The Two Most Important Graphs in the Energy Biz
Submitted by ben on Sun, 02/17/2008 - 05:33.
If you listen to theWatt Podcast, you might have heard me say from time-to-time something along the lines of “Energy is the most important factor influencing the quality of our lives” (actually, I say this almost every show). This is one of the inspirations for starting theWatt. So today I’m going to back that statement up, and post what I consider to be the most important graph in the energy biz.

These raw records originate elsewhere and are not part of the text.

Lemma value_ok {A} (d : A) o : is_ok o = true → o = Ok (value d o).
Proof. by destruct o. Qed.
Lemma cached_eq : Frame_alloc written = Ok (Some (default 0 cached.1), cached.2).
Proof.
  assert (Frame_alloc written = Ok cached) as -> by (apply value_ok; vm_compute; reflexivity).
  assert (is_Some cached.1) as [x Hx] by (vm_compute; by eexists).
  destruct cached as [c1 c2]. simpl in *. by rewrite Hx.
Qed.
Lemma written_inv : space_inv written touched.1.2.
Proof.
  assert (is_ok (handle_memory_exception demo_mem demo_space 0x12345 false) = true) as Hok by (vm_compute; reflexivity).
  destruct (handle_memory_exception_spec demo_mem demo_space 0x12345 demo_space_inv) as (_ & _ & Hn & _);
    [lia|vm_compute; lia|].
  destruct (Hn _ demo_area eq_refl eq_refl) as (ppn & sp' & m' & He & (M & Hg & Hi) & _).
  assert (touched = (true, sp', m')) as Ht by (unfold touched; by rewrite He).
  unfold written. rewrite Ht. exists M. split; [by apply write_bytes_pages|done].
Qed.
Lemma parent_inv : space_inv mem parent ∧ caches_ok mem caches.
Proof.
  destruct written_inv as (M & Hg & Hi).
  assert (Hsp : space_inv cached.2 touched.1.2) by (exists M; split; [by eapply pages_alloc, cached_eq|done]).
  assert (Hmap : user_map_with_file caches cached.2 touched.1.2 0x30 0x32 22 5 1 = Ok (parent, mem)).
  { replace (parent, mem) with mapped by (by unfold parent, mem; destruct mapped). apply value_ok. vm_compute. reflexivity. }
  split.
  - apply (user_map_with_file_inv caches cached.2 touched.1.2 0x30 0x32 22 5 1 parent mem); [done| |lia|vm_compute; congruence| |
      |exact Hmap].
    + intros k a Hk. assert (Hm : map_Forall (λ k a, va_end a ≤ 0x30 ∨ 0x32 ≤ k) (user_areas touched.1.2))
        by (apply (bool_decide_unpack _); vm_compute; reflexivity). specialize (Hm k a Hk). simpl in Hm. lia.
    + split; vm_compute; congruence.
    + intros M1 id p Hg1 Hp. unfold caches in Hp. simpl in Hp. apply lookup_singleton_Some in Hp as [_ <-].
      by apply (fresh_cache_frame written _ M _ _ _ Hg cached_eq).
  - intros inode id p. unfold caches. destruct (inode =? 5); [|done]. intros [_ <-]%lookup_singleton_Some.
    split; [|vm_compute; split; congruence]. unfold is_free. vm_compute. congruence.
Qed.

The link between GDP and energy consumption
I’m sure almost everybody knows the link between GDP and energy consumption. Typically, as GDP increases, a country needs to use more energy to maintain the growth. Growth from the influx of industry which attracts people (or vice versa) who buy homes in the suburbs and need to drive to work everyday. Not to mention the resources required to maintain roads and build all of the new services that people typically require (hospitals, grocery stores, hockey rinks, yadda yadda yadda). As GDP goes up, so does energy consumption, they’re closely linked.

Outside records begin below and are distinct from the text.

(* ===== verification/Trap.v ===== *)
(** * Trap contexts and threads

    [trap/context.rs]: the user registers saved on a trap, the floating-point
    state and [sstatus]; [thread/inner.rs] and the data of [thread/mod.rs];
    the status word of a process ([process/mod.rs]). *)
From S2P Require Import Prelude Defines Kst.

(** ** [sstatus.FS] *)
Inductive FS : Type := Off | Initial | Clean | Dirty.
#[export] Instance FS_eq_dec : EqDecision FS.
Proof. solve_decision. Defined.
Definition FS_to_Z (f : FS) : Z :=
  match f with Off => 0 | Initial => 1 | Clean => 2 | Dirty => 3 end.

(** ** The floating-point unit: [f0]..[f31] and [fcsr] *)
Record Fpu : Type := mkFpu { fpu_f : list Z; fpu_fcsr : Z }.

Record UserFloatContext : Type := mkFloat { user_fx : list Z; fcsr : Z; valid : bool }.
Definition UserFloatContext_new : UserFloatContext := mkFloat (replicate 32 0) 0 false.
(** [save]: [fsd] of every register and [fcsr]; the flag is not touched. *)
Definition float_save (self : UserFloatContext) (fpu : Fpu) : UserFloatContext :=
  mkFloat (fpu_f fpu) (wrap 32 (fpu_fcsr fpu)) (valid self).
(** [restore]: [fld] of every register and [fcsr]. *)
Definition float_restore (self : UserFloatContext) : Fpu := mkFpu (user_fx self) (fcsr self).
Definition set_valid (b : bool) (self : UserFloatContext) : UserFloatContext :=
  mkFloat (user_fx self) (fcsr self) b.

(** ** [TrapContext] *)
Record TrapContext : Type := mkTrap {
  user_regs : list Z;   (* x1 .. x31 *)
  sstatus : Z;
  sepc : Z;
  kernel_sp : Z;
  kernel_ra : Z;
  kernel_tp : Z;
  kernel_s : list Z;    (* s0 .. s11 *)
  user_float_ctx : UserFloatContext;
}.

Module Ctx.
Definition with_regs (c : TrapContext) (r : list Z) : TrapContext :=
  mkTrap r (sstatus c) (sepc c) (kernel_sp c) (kernel_ra c) (kernel_tp c) (kernel_s c)
    (user_float_ctx c).
Definition with_sstatus (c : TrapContext) (x : Z) : TrapContext :=
  mkTrap (user_regs c) x (sepc c) (kernel_sp c) (kernel_ra c) (kernel_tp c) (kernel_s c)
    (user_float_ctx c).
Definition with_sepc (c : TrapContext) (x : Z) : TrapContext :=
  mkTrap (user_regs c) (sstatus c) x (kernel_sp c) (kernel_ra c) (kernel_tp c) (kernel_s c)
    (user_float_ctx c).
Definition with_float (c : TrapContext) (f : UserFloatContext) : TrapContext :=
  mkTrap (user_regs c) (sstatus c) (sepc c) (kernel_sp c) (kernel_ra c) (kernel_tp c) (kernel_s c) f.

(** The array always has 31 entries, so the constant indexes are in range. *)
Definition reg (c : TrapContext) (i : nat) : Z := default 0 (user_regs c !! i).
Definition set_reg (c : TrapContext) (i : nat) (x : Z) : TrapContext :=
  with_regs c (<[i := x]> (user_regs c)).

Definition sp (c : TrapContext) : Z := reg c 1.
Definition a0 (c : TrapContext) : Z := reg c 9.
Definition set_sp (c : TrapContext) (x : Z) : TrapContext := set_reg c 1 x.
Definition set_a0 (c : TrapContext) (x : Z) : TrapContext := set_reg c 9 x.
Definition set_a1 (c : TrapContext) (x : Z) : TrapContext := set_reg c 10 x.
Definition set_ra (c : TrapContext) (x : Z) : TrapContext := set_reg c 0 x.

Definition fs (c : TrapContext) : FS :=
  match Z.land (Z.shiftr (sstatus c) 13) 3 with
  | 0 => Off | 1 => Initial | 2 => Clean | _ => Dirty
  end.
End Ctx.

(** [!x] on a [usize]. *)
Definition not64 (x : Z) : Z := usize_max - x.

Definition set_fs_bits (sstatus : Z) (f : FS) : Z :=
  Z.lor (Z.land sstatus (not64 (Z.shiftl 3 13))) (Z.shiftl (FS_to_Z f) 13).
Definition set_fs (c : TrapContext) (f : FS) : TrapContext :=
  Ctx.with_sstatus c (set_fs_bits (sstatus c) f).

(** [app_init_sstatus], from the value of the CSR. *)
Definition app_init_sstatus (csr : Z) : Z :=
  let x := set_fs_bits csr Clean in
  let x := Z.land x (not64 (Z.shiftl 1 1)) in
  let x := Z.lor x (Z.shiftl 1 5) in
  Z.land x (not64 (Z.shiftl 1 8)).

(** [app_init_context], on a hart whose [tp] and [sstatus] are given. *)
Definition app_init_context (tp csr entry sp : Z) : TrapContext :=
  Ctx.set_sp
    (mkTrap (replicate 31 0) (app_init_sstatus csr) entry 0 0 tp (replicate 12 0)
       UserFloatContext_new) sp.

(** ** Threads *)
Inductive ThreadStatus : Type := Ready | Running | Blocking | Terminated.
#[export] Instance ThreadStatus_eq_dec : EqDecision ThreadStatus.
Proof. solve_decision. Defined.

(** [Thread] with [ThreadInner] and [ThreadOwned]; the owning process is the one
    whose table holds the thread. *)
Record Thread : Type := mkThread {
  t_tid : Z;
  t_status : ThreadStatus;
  t_exit_code : Z;
  signal_mask : Z;
  pending_signal : Z;
  trap_context : TrapContext;
  clear_child_tid : Z;
}.

Module Th.
Definition new (tid : Z) (ctx : TrapContext) (mask : Z) : Thread :=
  mkThread tid Ready 0 mask 0 ctx 0.
Definition with_status (t : Thread) (s : ThreadStatus) : Thread :=
  mkThread (t_tid t) s (t_exit_code t) (signal_mask t) (pending_signal t) (trap_context t)
    (clear_child_tid t).
Definition with_exit_code (t : Thread) (c : Z) : Thread :=
  mkThread (t_tid t) (t_status t) c (signal_mask t) (pending_signal t) (trap_context t)
    (clear_child_tid t).
Definition with_mask (t : Thread) (m : Z) : Thread :=
  mkThread (t_tid t) (t_status t) (t_exit_code t) m (pending_signal t) (trap_context t)
    (clear_child_tid t).
Definition with_pending (t : Thread) (p : Z) : Thread :=
  mkThread (t_tid t) (t_status t) (t_exit_code t) (signal_mask t) p (trap_context t)
    (clear_child_tid t).
Definition with_ctx (t : Thread) (c : TrapContext) : Thread :=
  mkThread (t_tid t) (t_status t) (t_exit_code t) (signal_mask t) (pending_signal t) c
    (clear_child_tid t).
Definition with_clear_child_tid (t : Thread) (p : Z) : Thread :=
  mkThread (t_tid t) (t_status t) (t_exit_code t) (signal_mask t) (pending_signal t)
    (trap_context t) p.
End Th.

(** ** [ProcessStatus]: a [u16], the exit code in the low byte *)
Module ProcessStatus.
Definition normal : Z := 0.
Definition exited (exit_code : Z) : Z := Z.lor (Z.shiftl 1 8) (wrap 8 exit_code).
Definition zombie (exit_code : Z) : Z := Z.lor (Z.shiftl 2 8) (wrap 8 exit_code).
Definition is_exited (s : Z) : bool := Z.land s (Z.shiftl 255 8) =? Z.shiftl 1 8.
Definition is_zombie (s : Z) : bool := Z.land s (Z.shiftl 255 8) =? Z.shiftl 2 8.
Definition exit_code (s : Z) : option Z :=
  if s =? normal then None else Some (to_signed 8 (Z.land s 255)).
End ProcessStatus.

(** [exit_process]: the status becomes "exited"; a process that is not in the
    normal state when it is told to exit is a failed assertion. *)
Definition exit_process (status exit_code : Z) : KResult Z :=
  check (status =? ProcessStatus.normal) in Ok (ProcessStatus.exited exit_code).

(** ** Lemmas *)
Lemma not64_land s b n :
  0 ≤ s < 2 ^ 64 → 0 ≤ b < 2 ^ 64 → 0 ≤ n →
  Z.testbit (Z.land s (not64 b)) n = Z.testbit s n && negb (Z.testbit b n).
Proof.
  intros Hs Hb Hn. rewrite Z.land_spec. destruct (decide (n < 64)).
  - f_equal. unfold not64, usize_max. change (2 ^ 64 - 1) with (Z.ones 64).
    replace (Z.ones 64 - b) with (Z.ldiff (Z.ones 64) b).
    + rewrite Z.ldiff_spec, Z.testbit_ones_nonneg by lia.
      by rewrite (proj2 (Z.ltb_lt n 64)) by lia.
    + rewrite Z.sub_nocarry_ldiff; [done|]. bitwise k. rewrite Z.ldiff_spec.
      rewrite Z.testbit_ones_nonneg by lia. destruct (Z.ltb_spec k 64); simpl.
      * by rewrite andb_false_r.
      * by rewrite (testbit_high b 64) by lia.
  - rewrite (testbit_high s 64) by lia. done.
Qed.

Lemma land_range x y : 0 ≤ x < 2 ^ 64 → 0 ≤ y → 0 ≤ Z.land x y < 2 ^ 64.
Proof.
  intros Hx Hy. rewrite <- (Z.mod_small x (2 ^ 64)) by lia.
  rewrite <- Z.land_ones by lia. rewrite <- Z.land_assoc, (Z.land_comm _ y), Z.land_assoc.
  rewrite Z.land_ones by lia. apply Z.mod_pos_bound. lia.
Qed.

Lemma lor_range x y : 0 ≤ x < 2 ^ 64 → 0 ≤ y < 2 ^ 64 → 0 ≤ Z.lor x y < 2 ^ 64.
Proof.
  intros Hx Hy. split; [apply Z.lor_nonneg; lia|].
  destruct (Z.eq_dec (Z.lor x y) 0) as [->|]; [lia|].
  assert (0 ≤ Z.lor x y) by (apply Z.lor_nonneg; lia).
  apply Z.log2_lt_pow2; [lia|]. rewrite Z.log2_lor by lia.
  apply Z.max_lub_lt; [destruct (Z.eq_dec x 0) as [->|]|destruct (Z.eq_dec y 0) as [->|]];
    try done; apply Z.log2_lt_pow2; lia.
Qed.

Lemma not64_nonneg b : 0 ≤ b < 2 ^ 64 → 0 ≤ not64 b.
Proof. unfold not64, usize_max. lia. Qed.

(** The bits of [set_fs_bits]. *)
Lemma set_fs_bits_range s f : 0 ≤ s < 2 ^ 64 → 0 ≤ set_fs_bits s f < 2 ^ 64.
Proof.
  intros Hs. unfold set_fs_bits. apply lor_range.
  - apply land_range; [done|]. apply not64_nonneg. done.
  - destruct f; done.
Qed.

Lemma set_fs_bits_testbit s f n :
  0 ≤ s < 2 ^ 64 → 0 ≤ n →
  Z.testbit (set_fs_bits s f) n =
    if decide (13 ≤ n < 15) then Z.testbit (FS_to_Z f) (n - 13) else Z.testbit s n.
Proof.
  intros Hs Hn. unfold set_fs_bits. rewrite Z.lor_spec, not64_land by done.
  rewrite !Z.shiftl_spec by lia. case_decide as Hd.
  - assert (n = 13 ∨ n = 14) as [->| ->] by lia; destruct (Z.testbit s _); done.
  - destruct (decide (n < 13)).
    + rewrite !(Z.testbit_neg_r _ (n - 13)) by lia. by rewrite orb_false_r, andb_true_r.
    + rewrite (testbit_high 3 2) by lia.
      rewrite (testbit_high (FS_to_Z f) 2) by (destruct f; simpl; lia).
      by rewrite orb_false_r, andb_true_r.
Qed.

(** The two [FS] bits, read back. *)
Lemma fs_set_fs c f : 0 ≤ sstatus c < 2 ^ 64 → Ctx.fs (set_fs c f) = f.
Proof.
  intros Hs. unfold Ctx.fs, set_fs. cbn [sstatus Ctx.with_sstatus].
  assert (Z.land (Z.shiftr (set_fs_bits (sstatus c) f) 13) 3 = FS_to_Z f) as ->.
  { change 3 with (Z.ones 2). bitwise n. rewrite set_fs_bits_testbit by lia.
    destruct (Z.ltb_spec n 2).
    - rewrite decide_True, andb_true_r by lia. f_equal. lia.
    - rewrite andb_false_r. by rewrite (testbit_high (FS_to_Z f) 2) by (destruct f; simpl; lia). }
  by destruct f.
Qed.

Lemma app_init_sstatus_testbit s n :
  0 ≤ s < 2 ^ 64 → 0 ≤ n →
  Z.testbit (app_init_sstatus s) n =
    if decide (n = 1 ∨ n = 8) then false
    else if decide (n = 5) then true
    else if decide (13 ≤ n < 15) then bool_decide (n = 14)
    else Z.testbit s n.
Proof.
  intros Hs Hn. unfold app_init_sstatus.
  pose proof (set_fs_bits_range s Clean Hs) as Hr.
  assert (H1 : 0 ≤ Z.land (set_fs_bits s Clean) (not64 (Z.shiftl 1 1)) < 2 ^ 64)
    by (apply land_range; [done|by apply not64_nonneg]).
  rewrite not64_land; [|by apply lor_range; [|split]|by split|done].
  rewrite Z.lor_spec, not64_land, set_fs_bits_testbit by done.
  rewrite !Z.shiftl_mul_pow2, !Z.mul_1_l by lia.
  rewrite (Z.pow2_bits_eqb 1 n), (Z.pow2_bits_eqb 5 n), (Z.pow2_bits_eqb 8 n) by lia.
  destruct (decide (n = 1)) as [->|]; [by destruct (Z.testbit s 1)|]. destruct (decide (n = 8)) as [->|].
  { by rewrite andb_false_r. }
  destruct (decide (n = 1 ∨ n = 8)); [lia|]. rewrite (proj2 (Z.eqb_neq 1 n)), (proj2 (Z.eqb_neq 8 n)) by lia.
  rewrite !andb_true_r. destruct (decide (n = 5)) as [->|]; [by rewrite orb_true_r|].
  rewrite (proj2 (Z.eqb_neq 5 n)), orb_false_r by lia. case_decide; [|done].
  assert (n = 13 ∨ n = 14) as [->| ->] by lia; done.
Qed.

(** The context a new program starts from returns to user mode: whatever
    the kernel's [sstatus] was, the context's has [SPP] clear (user mode),
    interrupts disabled now ([SIE]) and enabled after [sret] ([SPIE]), the
    floating-point unit in the [Clean] state, and every other bit as it was. It
    starts at [entry] on the given stack with all other registers zero. *)
Theorem app_init_context_spec tp csr entry stack :
  0 ≤ csr < 2 ^ 64 →
  let c := app_init_context tp csr entry stack in
  Z.testbit (sstatus c) 8 = false ∧ Z.testbit (sstatus c) 1 = false ∧
  Z.testbit (sstatus c) 5 = true ∧ Ctx.fs c = Clean ∧
  (∀ n, 0 ≤ n → n ∉ [1; 5; 8; 13; 14] → Z.testbit (sstatus c) n = Z.testbit csr n) ∧
  sepc c = entry ∧ Ctx.sp c = stack ∧
  (∀ i, i ≠ 1%nat → Ctx.reg c i = 0) ∧ valid (user_float_ctx c) = false.
Proof.
  intros Hc c.
  assert (Hb : ∀ n, 0 ≤ n → Z.testbit (sstatus c) n = Z.testbit (app_init_sstatus csr) n) by done.
  split_and!; try done.
  - by rewrite Hb, app_init_sstatus_testbit.
  - by rewrite Hb, app_init_sstatus_testbit.
  - by rewrite Hb, app_init_sstatus_testbit.
  - unfold Ctx.fs. assert (Z.land (Z.shiftr (sstatus c) 13) 3 = 2) as ->; [|done].
    change 3 with (Z.ones 2). bitwise n. rewrite Hb, app_init_sstatus_testbit by lia.
    rewrite !decide_False by lia. destruct (Z.ltb_spec n 2).
    + rewrite decide_True, andb_true_r by lia.
      assert (n = 0 ∨ n = 1) as [->| ->] by lia; done.
    + rewrite andb_false_r. by rewrite (testbit_high 2 2) by lia.
  - intros n Hn Hin. rewrite Hb, app_init_sstatus_testbit by done.
    rewrite !elem_of_cons in Hin. rewrite !decide_False; [done|lia..].
  - intros i Hi. unfold Ctx.reg, c, app_init_context, Ctx.set_sp, Ctx.set_reg.
    cbn [user_regs Ctx.with_regs]. rewrite list_lookup_insert_ne by congruence.
    destruct (replicate 31 0 !! i) eqn:E; [|done]. apply lookup_replicate in E as [-> _]. done.
Qed.

Lemma app_init_context_witness :
  Ctx.fs (app_init_context 7 0x8000000200006122 0x10000 0x3ffff0) = Clean ∧
  Z.testbit (sstatus (app_init_context 7 0x8000000200006122 0x10000 0x3ffff0)) 8 = false.
Proof.
  destruct (app_init_context_spec 7 0x8000000200006122 0x10000 0x3ffff0 ltac:(lia))
    as (Hspp & _ & _ & Hfs & _).
  split; [exact Hfs|exact Hspp].
Defined.

(** ** Process status words *)
Definition status_ok (c : Z) : bool :=
  let e := ProcessStatus.exited c in
  let z := ProcessStatus.zombie c in
  bool_decide (ProcessStatus.exit_code e = Some c) &&
  bool_decide (ProcessStatus.exit_code z = Some c) &&
  ProcessStatus.is_exited e && negb (ProcessStatus.is_zombie e) &&
  ProcessStatus.is_zombie z && negb (ProcessStatus.is_exited z) &&
  negb (e =? ProcessStatus.normal) && negb (z =? ProcessStatus.normal).

(** An [i8] has 256 values. *)
Lemma i8_forall (f : Z → bool) :
  forallb f (seqZ (-128) 256) = true → ∀ c, -128 ≤ c < 128 → f c = true.
Proof.
  intros Hf c Hc. rewrite forallb_forall in Hf. apply Hf.
  apply list_elem_of_In, elem_of_seqZ. lia.
Qed.

(** The status word encodes the life of a process without ambiguity: for
    every exit code of type [i8], the "exited" and the "zombie" word give the
    code back, are told apart by [is_exited] and [is_zombie], and differ from
    the normal word, which has no exit code. [exit_process] moves from the
    normal state to "exited" and panics in every other state. *)
Theorem process_status_roundtrip c :
  -128 ≤ c < 128 →
  (∀ k s, (k, s) ∈ [(1, ProcessStatus.exited c); (2, ProcessStatus.zombie c)] →
     ProcessStatus.exit_code s = Some c ∧ s ≠ ProcessStatus.normal ∧
     ProcessStatus.is_exited s = (k =? 1) ∧ ProcessStatus.is_zombie s = (k =? 2) ∧
     ∀ c', exit_process s c' = Panic) ∧
  ProcessStatus.exit_code ProcessStatus.normal = None ∧
  exit_process ProcessStatus.normal c = Ok (ProcessStatus.exited c).
Proof.
  intros Hc. assert (Hok : status_ok c = true) by (apply (i8_forall status_ok); done).
  unfold status_ok in Hok. rewrite !andb_true_iff, !negb_true_iff, !bool_decide_eq_true in Hok.
  destruct Hok as [[[[[[[He Hz] H1] H2] H3] H4] H5] H6]. split_and!; [|done|done].
  intros k s [[= -> ->]|[[= -> ->]|[]%elem_of_nil]%elem_of_cons]%elem_of_cons;
    (split_and!; [done|by apply Z.eqb_neq|done|done|]); intros c'; unfold exit_process;
    [by rewrite H5|by rewrite H6].
Qed.

Lemma process_status_roundtrip_witness :
  ProcessStatus.exit_code (ProcessStatus.exited (-2)) = Some (-2) ∧
  exit_process (ProcessStatus.exited (-2)) 0 = Panic.
Proof.
  destruct (process_status_roundtrip (-2) ltac:(lia)) as (Hs & _ & _).
  destruct (Hs 1 (ProcessStatus.exited (-2)) ltac:(apply elem_of_cons; left; reflexivity))
    as (Hc & _ & _ & _ & Hp).
  split; [exact Hc|apply Hp].
Defined.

If you look hard enough though, you can find some instances where the link between GDP and energy consumption is broken. A commonly cited example of this phenomenon is during the second U.S. oil shock, between 1977-1985, when GDP in the U.S. increased by 27% while oil consumption fell by 17%. This is encouraging and shows how far efficiency and a 55mph speed limit can actually take us in only a short period of time. For the record, total energy consumption during this time fell by 2% with coal consumption increasing by 26%, natural gas consumption falling by 11% and healthy growth from cleaner energy sources (which started from a low base) of 27% for hydroelectric, 51% for nuclear energy and 65% from other sources (such as biomass, wind). Breaking the link between energy consumption and GDP are very rare though because they require investment in efficiency and thought rather than the a brute force approach of simply consuming more.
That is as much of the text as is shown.